My baby girl had been attached to some part of me for what felt like every moment for the past 60 days, our house was full of well wishers, family and friends, our fridge completely stocked due to people’s generosity and meal trains, but I had not been by myself, truly, since before she was born. Somehow, surrounded by people, I was lonely. So lonely.
My best day of motherhood happened on a whim. My friend Delaine showed up at my house super early (she’s the kind of friend that will just show up and bake you cookies if you need them, stock your fridge with staples and put fresh flowers in a jar on your counter, just because). Our husbands were helping someone put floors down through their whole house so we assumed it would take a while.
We didn’t really have any plans, but just figured we would spend the day together and see what happened. And nothing major really did: Spoiler alert! We spent all day together with our babes, took walks, played with sensory bins, napped in pack n’ plays stuffed in closets… But somehow, as I curled up under the sheets that night, I told my husband that had been my best day of motherhood yet.
And I realized – I need people. Desperately.
The first few months of motherhood had felt like a fog to me. As the smoke settled and routines fell into place, I missed my old routine of seeing other humans outside of the house, whether at work or the grocery store, a friendly lunch date or girls’ night. It just seemed so overwhelming to tote my new human with me everywhere I wanted to go.
The two of us had so many more needs than the singular “me” had previously carried. With nursing every couple hours and the many accouterments that I felt had to be packed in order to venture from the house; the inevitable possibility that a nap would be skipped and tears would be shed (by me or her, depending on the day) was just enough to make me think life was just easier if we stayed at home and trucked along. Alone.
I got up the courage (or desperation) one day to make the ever alluring Target run. Baby girl napped a little shorter than usual, so we packed up our clown car of baby accessories for the 45 minute round trip and headed to the Promised Land. Strapping her safely in her car seat, I transferred the tote to the snap-in stroller and set out to roam the aisles, freedom breezing through my veins and a sun-kissed glint of joy beaming off my optimistic, smiling face.

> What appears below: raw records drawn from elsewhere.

(* ===== verification/RaftStorage.v ===== *)
(** Raft's durable state behind an interface ([raft/src/storage.rs]): the trait as
    a class, its laws, and the in-memory implementation. *)

From stdpp Require Import base list numbers.
From Stdlib Require Import Strings.Byte.
From S2P Require Import Prelude RaftMessage.

Record Snapshot := mkSnapshot {
  sn_last_included_index : N;
  sn_last_included_term : N;
  sn_conf_state : list N;
  sn_learners : list N;
  sn_data : bytes;
}.

(** The [Storage] trait. *)
Class Storage (S : Type) := {
  st_hard_state : S → HardState;
  st_save_hard_state : HardState → S → S;
  st_last_index : S → N;
  st_term : N → S → option N;
  st_entries : N → N → S → list Entry;
  st_append : list Entry → S → S;
  st_truncate_suffix : N → S → S;
  st_snapshot : S → option Snapshot;
  st_first_index : S → N;
  st_compact : N → N → list N → list N → bytes → S → S;
  st_apply_snapshot : Snapshot → S → S;
}.

(** What the node relies on: the hard state is what was last saved, whatever
    happens to the log. *)
Class StorageHard (S : Type) `{Storage S} : Prop := {
  hard_save hs s : st_hard_state (st_save_hard_state hs s) = hs;
  hard_append es s : st_hard_state (st_append es s) = st_hard_state s;
  hard_truncate i s : st_hard_state (st_truncate_suffix i s) = st_hard_state s;
  hard_compact i t c l d s : st_hard_state (st_compact i t c l d s) = st_hard_state s;
  hard_apply sn s : st_hard_state (st_apply_snapshot sn s) = st_hard_state s;
}.

(** * The in-memory implementation *)

(** [ms_log !! i] has absolute index [base + i + 1]. *)
Record MemStorage := mkMemStorage {
  ms_hard : HardState;
  ms_log : list Entry;
  ms_snap : option Snapshot;
}.

#[export] Instance eta_memstorage : Eta MemStorage := λ s,
  mkMemStorage (ms_hard s) (ms_log s) (ms_snap s).

Definition MemStorage_new : MemStorage := mkMemStorage HardState_default [] None.

Definition ms_base (s : MemStorage) : N :=
  match ms_snap s with Some sn => sn_last_included_index sn | None => 0 end.

Definition ms_last_index (s : MemStorage) : N :=
  match list.last (ms_log s) with Some e => e_index e | None => ms_base s end.

Definition ms_term (index : N) (s : MemStorage) : option N :=
  if index =? 0 then Some 0 else
  let base := ms_base s in
  if index =? base then sn_last_included_term <$> ms_snap s else
  if index <? base then None else
  e_term <$> (ms_log s !! N.to_nat (index - base - 1)).

Definition ms_entries (low high : N) (s : MemStorage) : list Entry :=
  let base := ms_base s in
  let low := N.max low (base + 1) in
  if high <? low then [] else
  let lo := N.to_nat (low - base - 1) in
  let hi := Nat.min (N.to_nat (high - base)) (length (ms_log s)) in
  if (hi <=? lo)%nat then [] else slice lo hi (ms_log s).

Definition ms_append (entries : list Entry) (s : MemStorage) : MemStorage :=
  fold_left (λ s e, s <| ms_log := ms_log s ++ [e] |>) entries s.

Definition ms_truncate_suffix (from : N) (s : MemStorage) : MemStorage :=
  let base := ms_base s in
  if from <=? base + 1 then s <| ms_log := [] |>
  else s <| ms_log := take (N.to_nat (from - base - 1)) (ms_log s) |>.

Definition ms_first_index (s : MemStorage) : N := ms_base s + 1.

Definition ms_compact (index term : N) (conf_state learners : list N) (data : bytes)
    (s : MemStorage) : MemStorage :=
  let base := ms_base s in
  if index <=? base then s else
  let n := Nat.min (N.to_nat (index - base)) (length (ms_log s)) in
  s <| ms_log := drop n (ms_log s) |>
    <| ms_snap := Some (mkSnapshot index term conf_state learners data) |>.

Definition ms_apply_snapshot (sn : Snapshot) (s : MemStorage) : MemStorage :=
  s <| ms_log := [] |> <| ms_snap := Some sn |>.

#[export] Instance mem_storage : Storage MemStorage := {|
  st_hard_state := ms_hard;
  st_save_hard_state hs s := s <| ms_hard := hs |>;
  st_last_index := ms_last_index;
  st_term := ms_term;
  st_entries := ms_entries;
  st_append := ms_append;
  st_truncate_suffix := ms_truncate_suffix;
  st_snapshot := ms_snap;
  st_first_index := ms_first_index;
  st_compact := ms_compact;
  st_apply_snapshot := ms_apply_snapshot;
|}.

Lemma ms_append_eq es s : ms_append es s = s <| ms_log := ms_log s ++ es |>.
Proof.
  unfold ms_append. revert s. induction es as [|e es IH]; intros s; cbn.
  - destruct s as [h l sn]. cbn. by rewrite app_nil_r.
  - rewrite IH. destruct s as [h l sn]. cbn. by rewrite <- app_assoc.
Qed.

#[export] Instance mem_storage_hard : StorageHard MemStorage.
Proof.
  split; cbn; try done.
  - intros es s. by rewrite ms_append_eq.
  - intros i s. unfold ms_truncate_suffix. by destruct (_ <=? _).
  - intros i t c l d s. unfold ms_compact. by destruct (_ <=? _).
Qed.

(** * Contiguity and compaction *)

(** Entries are contiguous from the snapshot on. *)
Definition ms_wf (s : MemStorage) : Prop :=
  ∀ k e, ms_log s !! k = Some e → e_index e = ms_base s + N.of_nat k + 1.

Lemma ms_last_index_wf s : ms_wf s → ms_last_index s = ms_base s + N.of_nat (length (ms_log s)).
Proof.
  intros Hw. unfold ms_last_index. destruct (list.last (ms_log s)) as [e|] eqn:E.
  - rewrite last_lookup in E. pose proof (lookup_lt_Some _ _ _ E). apply Hw in E as ->. lia.
  - apply last_None in E as ->. cbn. lia.
Qed.

Lemma ms_append_wf es s :
  ms_wf s → (∀ k e, es !! k = Some e → e_index e = ms_last_index s + N.of_nat k + 1) →
  ms_wf (ms_append es s).
Proof.
  intros Hw He. rewrite ms_last_index_wf in He by done. rewrite ms_append_eq. intros k e.
  change (ms_base (s <| ms_log := ms_log s ++ es |>)) with (ms_base s). cbn [ms_log set_field].
  rewrite lookup_app_Some. intros [?|[? Hk]]; [by apply Hw|]. apply He in Hk as ->. lia.
Qed.

Lemma ms_truncate_wf i s : ms_wf s → ms_wf (ms_truncate_suffix i s).
Proof.
  intros Hw. unfold ms_truncate_suffix. destruct (_ <=? _); intros k e; [done|].
  cbn. rewrite lookup_take_Some. intros [? _]. by apply Hw.
Qed.

Section Compact.
Context (s : MemStorage) (index term : N) (cs ls : list N) (data : bytes).
Hypothesis Hw : ms_wf s.
Hypothesis Hlo : ms_base s < index.
Hypothesis Hhi : index ≤ ms_last_index s.
Let d := N.to_nat (index - ms_base s).
Let s' := ms_compact index term cs ls data s.

Lemma compact_len : (d ≤ length (ms_log s))%nat.
Proof. pose proof Hhi as Hh. rewrite ms_last_index_wf in Hh by done. unfold d. lia. Qed.

Lemma compact_eq : s' = mkMemStorage (ms_hard s) (drop d (ms_log s)) (Some (mkSnapshot index term cs ls data)).
Proof.
  unfold s', ms_compact. destruct (N.leb_spec index (ms_base s)); [lia|].
  fold d. pose proof compact_len. by rewrite Nat.min_l by lia.
Qed.

Lemma compact_wf : ms_wf s'.
Proof.
  rewrite compact_eq. intros k e. cbn. rewrite lookup_drop. intros ->%Hw. lia.
Qed.

Lemma compact_last : ms_last_index s' = ms_last_index s.
Proof.
  rewrite (ms_last_index_wf s' compact_wf), (ms_last_index_wf s Hw).
  pose proof compact_len. rewrite compact_eq. cbn. rewrite length_drop. lia.
Qed.

Lemma compact_term j : ms_term index s = Some term → index ≤ j → ms_term j s' = ms_term j s.
Proof.
  intros Ht Hj. rewrite compact_eq. unfold ms_term. cbn [ms_base ms_snap ms_log sn_last_included_index].
  destruct (N.eqb_spec j 0); [lia|]. destruct (N.eqb_spec j index) as [->|].
  - cbn. rewrite <- Ht. unfold ms_term. by destruct (N.eqb_spec index 0).
  - destruct (N.ltb_spec j index), (N.eqb_spec j (ms_base s)), (N.ltb_spec j (ms_base s)); try lia.
    rewrite lookup_drop. do 2 f_equal. lia.
Qed.

Lemma compact_entries lo hi : index < lo → ms_entries lo hi s' = ms_entries lo hi s.
Proof.
  intros Hl. rewrite compact_eq. unfold ms_entries. cbn [ms_base ms_snap ms_log sn_last_included_index].
  rewrite !N.max_l by lia. destruct (N.ltb_spec hi lo); [done|].
  rewrite length_drop.
  pose proof compact_len.
  set (h := Nat.min (N.to_nat (hi - ms_base s)) (length (ms_log s))).
  set (h' := Nat.min (N.to_nat (hi - index)) _).
  assert (h = d + h')%nat as -> by (unfold h, h'; lia).
  replace (N.to_nat (lo - ms_base s - 1)) with (d + N.to_nat (lo - index - 1))%nat by lia.
  destruct (Nat.leb_spec h' (N.to_nat (lo - index - 1))),
    (Nat.leb_spec (d + h') (d + N.to_nat (lo - index - 1))); try lia; [done|].
  unfold slice. rewrite drop_drop. f_equal. lia.
Qed.
End Compact.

But it wasn’t more than five minutes into the frozen meats aisle before I was cursing the very thought of this outing, as well as every onlooker who shot me the pity gaze but kept strolling on. With one ear to my phone and my mother hearing through the cell waves what must have been defcon 1 of a newborn’s cries, I swept up my tear-filled, screaming girl into my arms, flipped her on her stomach and began the thigh burning, bouncing-soothing rendition of “Drop it Low, Girl” I had come to know and love.
Right there, in front of the Pizza Rolls, with cart and stroller and groceries and shattered hopes, I hung up on my mother. I had no answer for why baby girl was crying, how to make her stop, or overall “what went wrong” with my best laid plans. I just knew I didn’t want to do it again.

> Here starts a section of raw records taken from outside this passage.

(* ===== verification/RaftProto.v ===== *)
(** Raft as a protocol: the micro-steps a node takes, what it keeps of its state
    for safety, and the messages it emits.  [RaftRefine] shows that every
    operation of [RaftNode] is a sequence of these micro-steps; [RaftSafety]
    proves the protocol safe.

    Membership is a fixed set of voters and logs are uncompacted. *)

From stdpp Require Import base list numbers gmap.
From Stdlib Require Import Strings.Byte.
From S2P Require Import Prelude RaftMessage RaftStorage RaftNode.

(** The part of a node that safety depends on; [a_log !! k] is the entry with
    index [k + 1]. *)
Record anode := mkAnode {
  a_term : N;
  a_voted : option N;
  a_role : Role;
  a_votes : gset N;
  a_log : list Entry;
  a_commit : nat;
  a_match : gmap N N;
  a_next : gmap N N;
}.
#[export] Instance eta_anode : Eta anode := λ a,
  mkAnode (a_term a) (a_voted a) (a_role a) (a_votes a) (a_log a) (a_commit a) (a_match a) (a_next a).

Definition last_term (l : list Entry) : N :=
  match list.last l with Some e => e_term e | None => 0 end.

(** The log [l] is at least as up to date as one that ends in [(i, t)]. *)
Definition up_to_date (i : nat) (t : N) (l : list Entry) : Prop :=
  last_term l < t ∨ last_term l = t ∧ (length l ≤ i)%nat.

(** The term of the entry at index [i] ([Some 0] at the sentinel). *)
Definition term_at (i : nat) (l : list Entry) : option N :=
  match i with O => Some 0 | S k => e_term <$> l !! k end.

(** What the splice loop makes of [l] for the entries [es] after [prev]: the
    entries present are kept, and from the first conflict or gap on, those of
    the leader. *)
Fixpoint splice_log (prev : nat) (es l : list Entry) : list Entry :=
  match es with
  | [] => l
  | e :: es' =>
    if bool_decide (e_term <$> l !! prev = Some (e_term e)) then splice_log (S prev) es' l
    else take prev l ++ es
  end.

Section Proto.
(** The voters of the group. *)
Context (V : gset N).

Definition quorum (Q : gset N) : Prop := Q ⊆ V ∧ (size V < 2 * size Q)%nat.

(** Messages that no receiver draws a conclusion from. *)
Definition inert (b : MessageBody) : Prop :=
  match b with
  | RequestVoteResp false | AppendEntriesResp false _ _ | AppendEntriesResp true 0 _ | TimeoutNow => True
  | _ => False
  end.

(** [mstep net i a a' out]: node [i] moves from [a] to [a'] and emits [out],
    having received messages of [net]. *)
Inductive mstep (net : list Message) (i : N) (a : anode) : anode → list Message → Prop :=
  | M_term t : a_term a < t →
      mstep net i a (a <| a_term := t |> <| a_voted := None |> <| a_role := Follower |>) []
  | M_follow : mstep net i a (a <| a_role := Follower |>) []
  | M_elect : i ∈ V →
      mstep net i a (a <| a_role := Candidate |> <| a_term := a_term a + 1 |>
        <| a_voted := Some i |> <| a_votes := {[i]} |>) []
  | M_reqvote c : a_role a = Candidate →
      mstep net i a a [mkMessage i c (a_term a)
        (RequestVote (N.of_nat (length (a_log a))) (last_term (a_log a)))]
  | M_vote c to lli llt : mkMessage c to (a_term a) (RequestVote lli llt) ∈ net →
      a_voted a = None ∨ a_voted a = Some c →
      up_to_date (N.to_nat lli) llt (a_log a) →
      mstep net i a (a <| a_voted := Some c |>) []
  | M_grant c : a_voted a = Some c →
      mstep net i a a [mkMessage i c (a_term a) (RequestVoteResp true)]
  | M_inert to t b : inert b → mstep net i a a [mkMessage i to t b]
  | M_count v : a_role a = Candidate → v ∈ V →
      mkMessage v i (a_term a) (RequestVoteResp true) ∈ net →
      mstep net i a (a <| a_votes := {[v]} ∪ a_votes a |>) []
  | M_lead mi ni : a_role a = Candidate → (size V < 2 * size (a_votes a))%nat →
      (∀ v m, mi !! v = Some m → m = 0 ∨ v = i ∧ m = N.of_nat (length (a_log a))) →
      (∀ v k, ni !! v = Some k → k = N.of_nat (length (a_log a)) + 1) →
      mstep net i a (a <| a_role := Leader |> <| a_match := mi |> <| a_next := ni |>) []
  | M_own data : a_role a = Leader →
      let len := N.of_nat (length (a_log a)) in
      mstep net i a (a <| a_log := a_log a ++ [Entry_normal (a_term a) (len + 1) data] |>
        <| a_match := <[i := len + 1]> (a_match a) |>
        <| a_next := <[i := len + 2]> (a_next a) |>) []
  | M_accept f to prev pt es lc rr :
      mkMessage f to (a_term a) (AppendEntries prev pt es lc rr) ∈ net →
      a_role a = Follower → term_at (N.to_nat prev) (a_log a) = Some pt →
      let p := (N.to_nat prev + length es)%nat in
      mstep net i a
        (a <| a_log := splice_log (N.to_nat prev) es (a_log a) |>
           <| a_commit := if (a_commit a <? N.to_nat lc)%nat then Nat.min (N.to_nat lc) p
                          else a_commit a |>)
        [mkMessage i f (a_term a) (AppendEntriesResp true (N.of_nat p) rr)]
  | M_match v m rr : a_role a = Leader →
      mkMessage v i (a_term a) (AppendEntriesResp true m rr) ∈ net →
      let m' := N.max m (default 0 (a_match a !! v)) in
      mstep net i a (a <| a_match := <[v := m']> (a_match a) |>
        <| a_next := <[v := m' + 1]> (a_next a) |>) []
  | M_next v k : a_role a = Leader → 1 ≤ k → (N.to_nat k ≤ S (length (a_log a)))%nat →
      mstep net i a (a <| a_next := <[v := k]> (a_next a) |>) []
  | M_commit k Q : a_role a = Leader → (a_commit a < k)%nat →
      term_at k (a_log a) = Some (a_term a) → quorum Q →
      (∀ v, v ∈ Q → k ≤ N.to_nat (default 0%N (a_match a !! v)))%nat →
      mstep net i a (a <| a_commit := k |>) []
  | M_append to prev pt rr : a_role a = Leader → (prev ≤ length (a_log a))%nat →
      term_at prev (a_log a) = Some pt →
      mstep net i a a [mkMessage i to (a_term a)
        (AppendEntries (N.of_nat prev) pt (drop prev (a_log a)) (N.of_nat (a_commit a)) rr)]
  | M_restart :
      mstep net i a (a <| a_role := Follower |> <| a_commit := 0%nat |> <| a_votes := ∅ |>
        <| a_match := ∅ |> <| a_next := ∅ |>) [].

(** Sequences of micro-steps of one node, with everything they emit. *)
Inductive mrun (net : list Message) (i : N) : anode → anode → list Message → Prop :=
  | mrun_nil a : mrun net i a a []
  | mrun_cons a b c o1 o2 : mstep net i a b o1 → mrun net i b c o2 → mrun net i a c (o1 ++ o2).

Lemma mrun_one net i a b o : mstep net i a b o → mrun net i a b o.
Proof. intros. rewrite <- (app_nil_r o). econstructor; [done|constructor]. Qed.

Lemma mrun_trans net i a b c o1 o2 :
  mrun net i a b o1 → mrun net i b c o2 → mrun net i a c (o1 ++ o2).
Proof.
  induction 1 as [|a b' b o o' Hs Hr IH]; [done|]. intros. rewrite <- app_assoc.
  econstructor; eauto.
Qed.

(** A group of nodes: the nodes and every message ever emitted, each of which may
    be delivered any number of times, in any order, or never. *)
Definition astate : Type := (N → anode) * list Message.

Definition upd {A} (i : N) (x : A) (f : N → A) : N → A := λ j, if j =? i then x else f j.

Inductive astep : astate → astate → Prop :=
  | astep_node nodes net i a' out : mstep net i (nodes i) a' out →
      astep (nodes, net) (upd i a' nodes, net ++ out).

Definition anode_init : anode := mkAnode 0 None Follower ∅ [] 0 ∅ ∅.
End Proto.
(** The same when the history does not change. *)
Lemma inv_local g nodes net i a' out :
  inv g (nodes, net) → a_term (nodes i) ≤ a_term a' → node_inv g i a' →
  (a_role a' = Candidate → a_term (nodes i) = a_term a' →
     a_role (nodes i) = Candidate ∧ a_log a' = a_log (nodes i)) →
  (∀ m, m ∈ out → msg_inv g (upd i a' nodes) m) →
  inv g (upd i a' nodes, net ++ out).
Proof.
  intros. eapply inv_update; try done; eauto using ext_by_refl; intros; congruence.
Qed.
End Safety.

So I swore it would just be easier to lay low, not make plans, and weather the rest of our “little person” days hunkered in our house, all controls in place.
Boy, was I wrong.
And Delaine showed me that day. Life has always been messy, it’s just that I have previously been far more deceived at my level of control. Having kids exposed all of the paper houses in my life for what they really were – paper houses. And staying away from people or fun for fear of how difficult the “togetherness” might end up being was simply my way of trying to regain a little bit of control. We all suffered for it, though.
I know everybody is in a different season, and we all have differing needs regarding amount of time spent with people, introversion, deep conversation, and want to be playful. But regardless of our make up, we are all messy, and we all need each other. And life wasn’t meant to be lived alone, siloed out to responsibility and daily grinds.
Maybe Target isn’t always the best place to get our needs met, but doing this whole “mom thing” in the presence of others is far more rewarding than it is all by your lonesome.
So be like my friend Delaine. Initiate with a friend and show up at their house ready to just be. Don’t be afraid for your messy to rub off on somebody else – because, guess what? They’re messy too! We’ve all heard the battle cry, “Don’t mom alone!”